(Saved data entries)
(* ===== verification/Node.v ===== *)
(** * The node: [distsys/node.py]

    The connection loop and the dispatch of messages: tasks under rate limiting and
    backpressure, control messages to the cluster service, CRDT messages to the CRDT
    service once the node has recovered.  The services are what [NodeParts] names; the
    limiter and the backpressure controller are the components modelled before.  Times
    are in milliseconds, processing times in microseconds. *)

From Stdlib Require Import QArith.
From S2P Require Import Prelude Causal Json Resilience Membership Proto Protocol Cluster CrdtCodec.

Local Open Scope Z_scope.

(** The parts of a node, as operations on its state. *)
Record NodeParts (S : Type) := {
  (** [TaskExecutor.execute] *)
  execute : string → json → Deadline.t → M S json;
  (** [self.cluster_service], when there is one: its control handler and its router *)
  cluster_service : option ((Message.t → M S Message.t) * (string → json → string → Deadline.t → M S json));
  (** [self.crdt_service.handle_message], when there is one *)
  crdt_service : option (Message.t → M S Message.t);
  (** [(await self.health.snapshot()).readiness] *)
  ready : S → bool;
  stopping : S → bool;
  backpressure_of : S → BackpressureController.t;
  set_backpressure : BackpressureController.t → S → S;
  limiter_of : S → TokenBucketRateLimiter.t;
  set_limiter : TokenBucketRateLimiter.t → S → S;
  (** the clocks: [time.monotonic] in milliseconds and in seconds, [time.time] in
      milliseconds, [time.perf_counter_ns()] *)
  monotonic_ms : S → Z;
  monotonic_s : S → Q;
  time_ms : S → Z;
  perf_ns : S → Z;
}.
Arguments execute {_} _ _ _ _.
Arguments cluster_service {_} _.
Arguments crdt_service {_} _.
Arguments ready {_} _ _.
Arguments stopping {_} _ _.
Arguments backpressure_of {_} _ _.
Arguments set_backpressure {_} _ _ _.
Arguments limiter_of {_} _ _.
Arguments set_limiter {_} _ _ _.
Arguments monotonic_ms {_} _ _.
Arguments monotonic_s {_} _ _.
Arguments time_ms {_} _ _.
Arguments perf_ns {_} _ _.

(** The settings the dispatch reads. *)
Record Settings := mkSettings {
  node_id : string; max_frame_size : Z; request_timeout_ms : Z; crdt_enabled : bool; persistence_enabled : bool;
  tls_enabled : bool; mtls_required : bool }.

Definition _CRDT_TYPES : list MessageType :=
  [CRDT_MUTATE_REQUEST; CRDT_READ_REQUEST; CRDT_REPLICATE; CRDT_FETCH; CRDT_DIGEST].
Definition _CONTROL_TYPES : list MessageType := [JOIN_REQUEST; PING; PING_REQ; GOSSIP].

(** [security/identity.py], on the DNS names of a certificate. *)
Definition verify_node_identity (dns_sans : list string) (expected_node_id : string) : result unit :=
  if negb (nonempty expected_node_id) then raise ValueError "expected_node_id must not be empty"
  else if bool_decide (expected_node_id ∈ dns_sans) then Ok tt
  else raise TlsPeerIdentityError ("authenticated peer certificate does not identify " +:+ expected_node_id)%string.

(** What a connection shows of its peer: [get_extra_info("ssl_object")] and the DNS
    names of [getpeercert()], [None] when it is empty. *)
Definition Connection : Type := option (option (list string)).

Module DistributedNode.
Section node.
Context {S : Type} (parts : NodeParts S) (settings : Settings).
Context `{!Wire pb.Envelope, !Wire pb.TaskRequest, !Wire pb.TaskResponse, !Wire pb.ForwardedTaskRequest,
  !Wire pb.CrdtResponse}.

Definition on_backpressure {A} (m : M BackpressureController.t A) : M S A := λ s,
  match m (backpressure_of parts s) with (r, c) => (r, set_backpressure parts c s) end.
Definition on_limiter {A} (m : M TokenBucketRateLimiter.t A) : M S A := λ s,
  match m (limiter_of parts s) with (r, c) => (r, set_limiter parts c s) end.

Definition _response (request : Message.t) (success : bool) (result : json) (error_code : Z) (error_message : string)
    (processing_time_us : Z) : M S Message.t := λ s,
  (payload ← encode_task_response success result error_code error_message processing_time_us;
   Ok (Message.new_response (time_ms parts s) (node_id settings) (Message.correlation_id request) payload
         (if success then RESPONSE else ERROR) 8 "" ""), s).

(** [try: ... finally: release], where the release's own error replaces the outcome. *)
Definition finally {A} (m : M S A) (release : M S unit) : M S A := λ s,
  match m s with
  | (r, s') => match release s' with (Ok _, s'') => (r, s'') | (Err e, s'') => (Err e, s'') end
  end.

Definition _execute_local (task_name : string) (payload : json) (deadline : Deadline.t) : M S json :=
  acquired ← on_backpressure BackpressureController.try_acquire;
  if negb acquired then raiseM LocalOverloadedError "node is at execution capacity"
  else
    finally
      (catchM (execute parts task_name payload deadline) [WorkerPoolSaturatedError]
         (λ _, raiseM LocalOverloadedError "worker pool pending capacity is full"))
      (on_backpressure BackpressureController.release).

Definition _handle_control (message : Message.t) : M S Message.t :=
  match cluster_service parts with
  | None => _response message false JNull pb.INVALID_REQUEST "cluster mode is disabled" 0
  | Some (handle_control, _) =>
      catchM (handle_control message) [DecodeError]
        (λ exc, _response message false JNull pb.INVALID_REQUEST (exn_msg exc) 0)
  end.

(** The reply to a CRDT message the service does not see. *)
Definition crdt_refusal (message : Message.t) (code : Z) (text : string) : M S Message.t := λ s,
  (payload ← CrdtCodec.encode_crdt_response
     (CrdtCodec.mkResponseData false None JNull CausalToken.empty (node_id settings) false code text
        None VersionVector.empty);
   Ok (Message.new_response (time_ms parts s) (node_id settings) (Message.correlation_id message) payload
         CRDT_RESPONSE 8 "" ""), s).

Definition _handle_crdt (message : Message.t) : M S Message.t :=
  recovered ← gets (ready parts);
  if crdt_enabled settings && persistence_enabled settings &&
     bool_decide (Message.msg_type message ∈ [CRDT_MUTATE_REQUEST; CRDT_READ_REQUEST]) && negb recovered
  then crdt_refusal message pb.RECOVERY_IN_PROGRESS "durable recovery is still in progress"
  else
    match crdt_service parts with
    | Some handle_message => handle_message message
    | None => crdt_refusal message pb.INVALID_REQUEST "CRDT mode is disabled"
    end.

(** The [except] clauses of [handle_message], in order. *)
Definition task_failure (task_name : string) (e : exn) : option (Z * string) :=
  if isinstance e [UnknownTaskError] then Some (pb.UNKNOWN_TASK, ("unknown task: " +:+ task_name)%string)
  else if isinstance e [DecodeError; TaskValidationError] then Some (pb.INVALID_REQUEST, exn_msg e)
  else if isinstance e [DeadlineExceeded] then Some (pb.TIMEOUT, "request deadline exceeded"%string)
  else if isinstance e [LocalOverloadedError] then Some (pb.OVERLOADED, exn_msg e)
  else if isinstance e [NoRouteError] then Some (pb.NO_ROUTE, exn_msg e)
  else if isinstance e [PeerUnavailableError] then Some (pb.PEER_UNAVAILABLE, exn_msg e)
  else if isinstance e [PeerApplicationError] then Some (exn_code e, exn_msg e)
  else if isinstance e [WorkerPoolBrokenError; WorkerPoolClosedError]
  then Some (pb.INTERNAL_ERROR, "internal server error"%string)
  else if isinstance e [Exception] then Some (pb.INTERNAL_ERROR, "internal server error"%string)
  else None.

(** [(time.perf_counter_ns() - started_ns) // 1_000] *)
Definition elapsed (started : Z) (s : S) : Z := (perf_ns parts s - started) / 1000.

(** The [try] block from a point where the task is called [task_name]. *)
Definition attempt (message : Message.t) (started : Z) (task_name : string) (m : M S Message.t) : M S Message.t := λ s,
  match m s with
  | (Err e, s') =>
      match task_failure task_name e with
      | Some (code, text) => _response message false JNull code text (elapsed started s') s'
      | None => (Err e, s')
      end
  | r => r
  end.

==

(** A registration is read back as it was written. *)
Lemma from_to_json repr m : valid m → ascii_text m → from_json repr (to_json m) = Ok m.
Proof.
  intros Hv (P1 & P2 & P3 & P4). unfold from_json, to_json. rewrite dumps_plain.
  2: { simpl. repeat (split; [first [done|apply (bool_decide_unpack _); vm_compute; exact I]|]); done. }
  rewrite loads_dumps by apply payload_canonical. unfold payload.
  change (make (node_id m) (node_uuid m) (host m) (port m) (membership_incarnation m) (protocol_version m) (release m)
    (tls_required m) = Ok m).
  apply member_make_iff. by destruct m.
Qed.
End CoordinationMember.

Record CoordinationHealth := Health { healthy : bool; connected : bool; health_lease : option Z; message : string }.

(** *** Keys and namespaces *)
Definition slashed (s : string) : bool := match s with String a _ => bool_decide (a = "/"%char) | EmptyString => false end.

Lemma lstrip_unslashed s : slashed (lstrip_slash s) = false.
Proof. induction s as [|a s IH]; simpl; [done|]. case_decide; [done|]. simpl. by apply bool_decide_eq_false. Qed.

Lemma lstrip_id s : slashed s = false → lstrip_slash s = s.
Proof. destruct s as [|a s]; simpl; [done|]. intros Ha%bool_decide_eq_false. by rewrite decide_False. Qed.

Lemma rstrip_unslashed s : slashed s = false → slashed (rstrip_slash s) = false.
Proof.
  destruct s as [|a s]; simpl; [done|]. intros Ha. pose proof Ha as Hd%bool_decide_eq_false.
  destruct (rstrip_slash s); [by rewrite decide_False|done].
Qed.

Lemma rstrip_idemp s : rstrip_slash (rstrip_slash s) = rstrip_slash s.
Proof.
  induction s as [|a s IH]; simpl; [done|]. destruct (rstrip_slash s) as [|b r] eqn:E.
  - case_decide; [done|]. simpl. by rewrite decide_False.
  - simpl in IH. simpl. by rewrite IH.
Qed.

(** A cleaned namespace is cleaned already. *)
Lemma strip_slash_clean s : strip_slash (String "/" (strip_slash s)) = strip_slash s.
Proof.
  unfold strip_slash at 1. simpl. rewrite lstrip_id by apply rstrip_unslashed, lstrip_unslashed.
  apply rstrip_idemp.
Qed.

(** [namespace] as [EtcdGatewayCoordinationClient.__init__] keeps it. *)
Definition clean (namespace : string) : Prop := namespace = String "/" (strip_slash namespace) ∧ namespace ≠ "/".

- Task instructions
Above are records; repeat only the lines starting at the line with "(* ===== verification/Node.v ===== *)" and ending at the line with "limiter and the", exactly as they appear, both included.

- Result of the task
(* ===== verification/Node.v ===== *)
(** * The node: [distsys/node.py]

    The connection loop and the dispatch of messages: tasks under rate limiting and
    backpressure, control messages to the cluster service, CRDT messages to the CRDT
    service once the node has recovered.  The services are what [NodeParts] names; the
    limiter and the backpressure controller are the components modelled before.  Times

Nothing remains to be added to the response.